The project has had a positive environmental assessment, produced for HKND by a UK consultancy. But last November, Nicaragua’s Academy of Sciences dismissed it as “propagandistic” and having “no scientific foundation”.
Nonetheless, environmental objections have now been sidelined. Ortega, newly re-elected and keen to get going, has increased his attacks on opponents of the canal, snuffing out protests. Construction could start before the end of the year.
While the Nicaraguan canal promises to vastly expand the Central American shipping corridor, a further two mega-canals are being negotiated. They would offer alternatives to two other major sea routes, namely the Bosporus – Russia’s sole southerly maritime access to the outside world – and the narrow Straits of Malacca, the gateway to China. Their advocates have watched the Nicaragua protests with interest, and their mood may well have been lifted by developments there.

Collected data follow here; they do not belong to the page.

Lemma length_bytes_at m a n : length (bytes_at m a n) = Z.to_nat n.
Proof. unfold bytes_at. by rewrite length_fmap, length_seq. Qed.

Lemma bytes_at_ext m m' a n : (∀ i, 0 <= i < n → m' (a + i) = m (a + i)) → bytes_at m' a n = bytes_at m a n.
Proof.
  intros H. apply list_eq. intros i. destruct (decide (i < Z.to_nat n)%nat).
  - rewrite !bytes_at_lookup by done. rewrite H by lia. done.
  - by rewrite !lookup_ge_None_2 by (rewrite length_bytes_at; lia).
Qed.

Lemma stored_data m s b len :
  skb_ok s → fits s len → stored m s b len → bytes_at m (eb_dma_addr b + tx_off s) (sk_headlen s) = skb_data s.
Proof.
  intros Hs Hf Hst. specialize (Hst Hf). pose proof (tx_off_ok s Hs) as Ht. destruct Hs as (H1 & H2 & H3).
  apply list_eq. intros i. destruct (decide (i < Z.to_nat (sk_headlen s))%nat) as [Hi|Hi].
  - rewrite bytes_at_lookup by done.
    pose proof (bytes_at_lookup m (eb_dma_addr b) (sk_headlen s + tx_off s) (Z.to_nat (tx_off s) + i)) as Hb.
    rewrite Hst in Hb. specialize (Hb ltac:(lia)). unfold frame_bytes in Hb. rewrite lookup_take_lt, lookup_drop in Hb by lia.
    unfold skb_data. rewrite lookup_take_lt, lookup_drop by done.
    replace (Z.to_nat (sk_headroom s) + i)%nat with (Z.to_nat (sk_headroom s - tx_off s) + (Z.to_nat (tx_off s) + i))%nat by lia.
    rewrite Hb. do 2 f_equal. lia.
  - rewrite lookup_ge_None_2 by (rewrite length_bytes_at; lia). symmetry. apply lookup_ge_None_2.
    unfold skb_data. rewrite length_take. lia.
Qed.

Lemma used_fits s b len : fits s len → used s b len = part_of info b (tx_off s) (sk_headlen s).
Proof. intros H. unfold used, fits in *. by rewrite (proj2 (Z.ltb_ge _ _)) by lia. Qed.

(** ** Polling *)

(** What polling leaves alone. *)
Definition only_mem (w w' : eth_world) : Prop :=
  ew_io w' = ew_io w ∧ ew_vb w' = ew_vb w ∧ ew_bytes w' = ew_bytes w ∧ ew_unrecoverable w' = ew_unrecoverable w.

Lemma slots_ok_free r bw bw' bufs lens C b :
  slots_ok r bw bufs lens C → bufs !! C = Some b → mem_holds bw' (own ++ drop (S C) bufs) →
  slots_ok (rx_set_slots (<[Z.to_nat (nslot cap C) := ntc_export_buf_clear b]> (er_buf r)) (er_wqes r) r) bw' bufs lens (S C).
Proof.
  intros [Hc Hbl Hwl Hl Hwin Hb Hs Hm] Hlk Hx. pose proof (lookup_lt_Some _ _ _ Hlk).
  constructor; cbn; rewrite ?length_insert; try done; [lia| |intros n b' l Hn; apply Hs; lia].
  apply (holds_leave cap Hcap); [done|lia].
Qed.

Bypassing the Straits of Malacca would mean cutting a 50-kilometre notch through a finger of land called the Kra isthmus, in the south of Thailand (see map). This would give China, the region’s superpower, the option for its ships to avoid the congested straits, shortening a route used at present by a third of all international cargo shipping. Container ships sailing between Shanghai and Mumbai, for example, would be able to shave more than two days off an 11-day journey.

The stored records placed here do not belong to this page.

(* ===== verification/EthSend.v ===== *)
(** * The sending side of an Ethernet link

    What [ntrdma_eth_start_xmit] does on every branch: the frame goes into the
    next buffer the peer has offered, and the descriptors of used buffers follow
    it over the link. *)

From stdpp Require Import gmap.
From S2P Require Import Prelude Kernel Ring Wire Ntc Mm Buf Vbell Qp Eth EthMem EthSide.
Import Ring Wire Ntc Mm Buf Eth EthMem EthSide.

Module EthSend.

(** What the transmitting half leaves alone. *)
Definition same_mem (w w' : eth_world) : Prop :=
  bw_mm (ew_bw w') = bw_mm (ew_bw w) ∧ ew_bytes w' = ew_bytes w
  ∧ length (Vbell.dv_peer (ew_vb w')) = length (Vbell.dv_peer (ew_vb w)).

Lemma same_mem_trans w1 w2 w3 : same_mem w1 w2 → same_mem w2 w3 → same_mem w1 w3.
Proof. intros (? & ? & ?) (? & ? & ?). repeat split; congruence. Qed.

Lemma only_chan_mem w w' : only_chan w w' → same_mem w w'.
Proof. intros (H1 & H2 & _ & H4). unfold same_mem. by rewrite H1. Qed.

Lemma local_free_mm b w : bw_mm (snd (ntc_local_buf_free b w)) = bw_mm w.
Proof. unfold ntc_local_buf_free, kfree_ptr. by repeat case_match. Qed.

Lemma prealloced_mm `{K : Kernel} size ptr w rc b w' :
  ntc_local_buf_map_prealloced size ptr w = (rc, b, w') → bw_mm w' = bw_mm w.
Proof.
  unfold ntc_local_buf_map_prealloced, ntc_phys_local_buf_map, map_single.
  destruct (dma_map_single _); cbn; by intros [= _ _ <-].
Qed.

Lemma request_mem (req : dma_io → Z * dma_io) w rc w' :
  ew_request req w = (rc, w') → same_mem w w' ∧ ew_unrecoverable w' = ew_unrecoverable w.
Proof. unfold ew_request. destruct (req _). by intros [= <- <-]. Qed.

Lemma cleanup_mem h w : same_mem w (xmit_cleanup h w) ∧ ew_unrecoverable (xmit_cleanup h w) = ew_unrecoverable w.
Proof.
  destruct h as [|[]|dst|dst src]; cbn; [done|done|done|by destruct (rb_dma_addr dst =? 0)|].
  pose proof (local_free_mm src (ew_bw w)). by destruct (rb_dma_addr dst =? 0).
Qed.

Section Sender.
Context `{K : Kernel} {NP : NetParams} {NO : NetParamsOk NP}.
Context (ntc : ntc_dev) (irq : Qp.ntc_irq) (vec : Z) (Hsig : ∀ s, is_Some (Qp.ntc_req_signal irq vec s)).
Context (info : ntc_own_mw) (pm : ntc_peer_mw) (WP : window_pair info pm).
Context (Hpm : peer_mws ntc !! Z.to_nat (om_mw_idx info) = Some pm).
Context (bus : Z → Z) (Hbus : ∀ p n d, dma_map_resource p n = Some d → bus d = p).
Context (cap : Z) (Hcap : cap_ok cap) (lmin : Z).

(** Where a frame goes, in the memory of the peer. *)
Definition target (dst : ntc_remote_buf) : Z := window_to_own info pm (bus (rb_dma_addr dst)).

(** The event of a frame that goes into a buffer; without room there is none. *)
Definition frame_event (s : sk_buff) (b : ntc_export_buf) (len : Z) (evs : list eth_event) : Prop :=
  (¬ fits s len ∧ evs = [])
  ∨ (fits s len ∧ ∃ dst, evs = [EvFrame dst (frame_bytes s)] ∧ target dst = eb_dma_addr b).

The environmental impact of the project has not been studied but could be considerable, says Ruth Banomyong of the Thammasat University in Bangkok. However, as in Nicaragua, political will is unlikely to bow to environmental concerns. With an estimated cost of $20 billion, the Thai canal will be the cheapest of the proposed mega-canals, as well as the simplest to build. Another plus is that it would fulfil a promise made in 2013 by Chinese premier Xi Jinping to create a “maritime silk road”.
Both the Thai and Nicaraguan canals are dwarfed by a project being plotted to connect the Caspian Sea with the Persian Gulf. Its route would cleave right across Iran, stretching some 1400 kilometres. But length is hardly the biggest challenge. It would also need to traverse mountains up to 1600 metres high, requiring more than 50 giant locks, says Peyman Moazzen, a marine engineer based in Singapore, who has studied the scheme.

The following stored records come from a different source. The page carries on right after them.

(* ===== verification/EthNet.v ===== *)
(** * Two Ethernet devices on a link

    Two hosts, each with a transmitting and a receiving half.  What a run puts on
    the link is delivered in order; between the runs the rest of the kernel may
    use the memory that the device does not hold.  The invariant of the system
    gives the theorem on the frames. *)

From stdpp Require Import gmap.
From S2P Require Import Prelude Kernel Ring Wire Ntc Mm Buf Vbell Qp Eth EthMem EthSide EthSend.
Import Ring Wire Ntc Mm Buf Eth EthMem EthSide EthSend.

Module EthNet.

(** What is fixed of a host: its device, the window it exports with the memory
    behind it, how the peer sees the window, the size of its receive ring. *)
Record host := mk_host {
  h_ntc : ntc_dev; h_irq : Qp.ntc_irq; h_vec : Z;
  h_info : ntc_own_mw; h_pm : ntc_peer_mw;
  h_memory : Z; h_region : Z; h_words : Z → Z;
  h_cap : Z }.

Record host_ok `{K : Kernel} (h peer : host) : Prop := {
  ho_sig : ∀ s, is_Some (Qp.ntc_req_signal (h_irq h) (h_vec h) s);
  ho_cap : cap_ok (h_cap h);
  ho_window : window_mode (h_ntc h) (h_info h) (h_memory h) (h_region h);
  ho_pair : window_pair (h_info h) (h_pm h);
  ho_peer : peer_mws (h_ntc peer) !! Z.to_nat (om_mw_idx (h_info h)) = Some (h_pm h) }.

(** A host in a run: its device, its world, what it has put on the link, the
    frames it has given to a slot and what became of the frames it received. *)
Record side := mk_side {
  sd_eth : ntrdma_eth; sd_world : eth_world; sd_wire : list eth_event;
  sd_sent : list sk_buff; sd_got : list eth_event }.

(** What leaves the host, and what the network stack sees. *)
Definition on_wire (e : eth_event) : bool :=
  match e with EvReceive _ | EvDrop | EvClear | EvReadd => false | _ => true end.
Definition outcome (e : eth_event) : bool := match e with EvReceive _ | EvDrop => true | _ => false end.
Definition wired (evs : list eth_event) : list eth_event := List.filter on_wire evs.
Definition outcomes (evs : list eth_event) : list eth_event := List.filter outcome evs.

(** The exported buffers of the rings. *)
Definition ring_bufs (e : ntrdma_eth) : list ntc_export_buf :=
  [er_cqe_buf (eth_rxr e); er_cons_buf (eth_rxr e); et_wqe_buf (eth_txr e); et_prod_buf (eth_txr e)].

Definition tx_mem (t : eth_tx) : list ntc_remote_buf_desc * Z := (et_wqes t, et_prod t).
Definition rx_mem (r : eth_rx) : list ntc_remote_buf_desc * Z := (er_cqes r, er_cons r).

But the geopolitical prize might be worth the effort. Such a link would give Russia a long-desired sea route to east Asia that avoids the circuitous journey via essentially Western-controlled seaways like the Bosporus and the Suez Canal. Any environmental concerns would probably be trumped by the fact that Iranians think one of the proposed routes could double as an irrigation canal, watering the desert sands of eastern Iran.
The fates of both the Thai and the Iranian canals may well be determined by what happens in Nicaragua. A major protest will take place in Managua on 22 April, but legal avenues have been shut. The only remaining barriers are raising the money and any faltering in political will.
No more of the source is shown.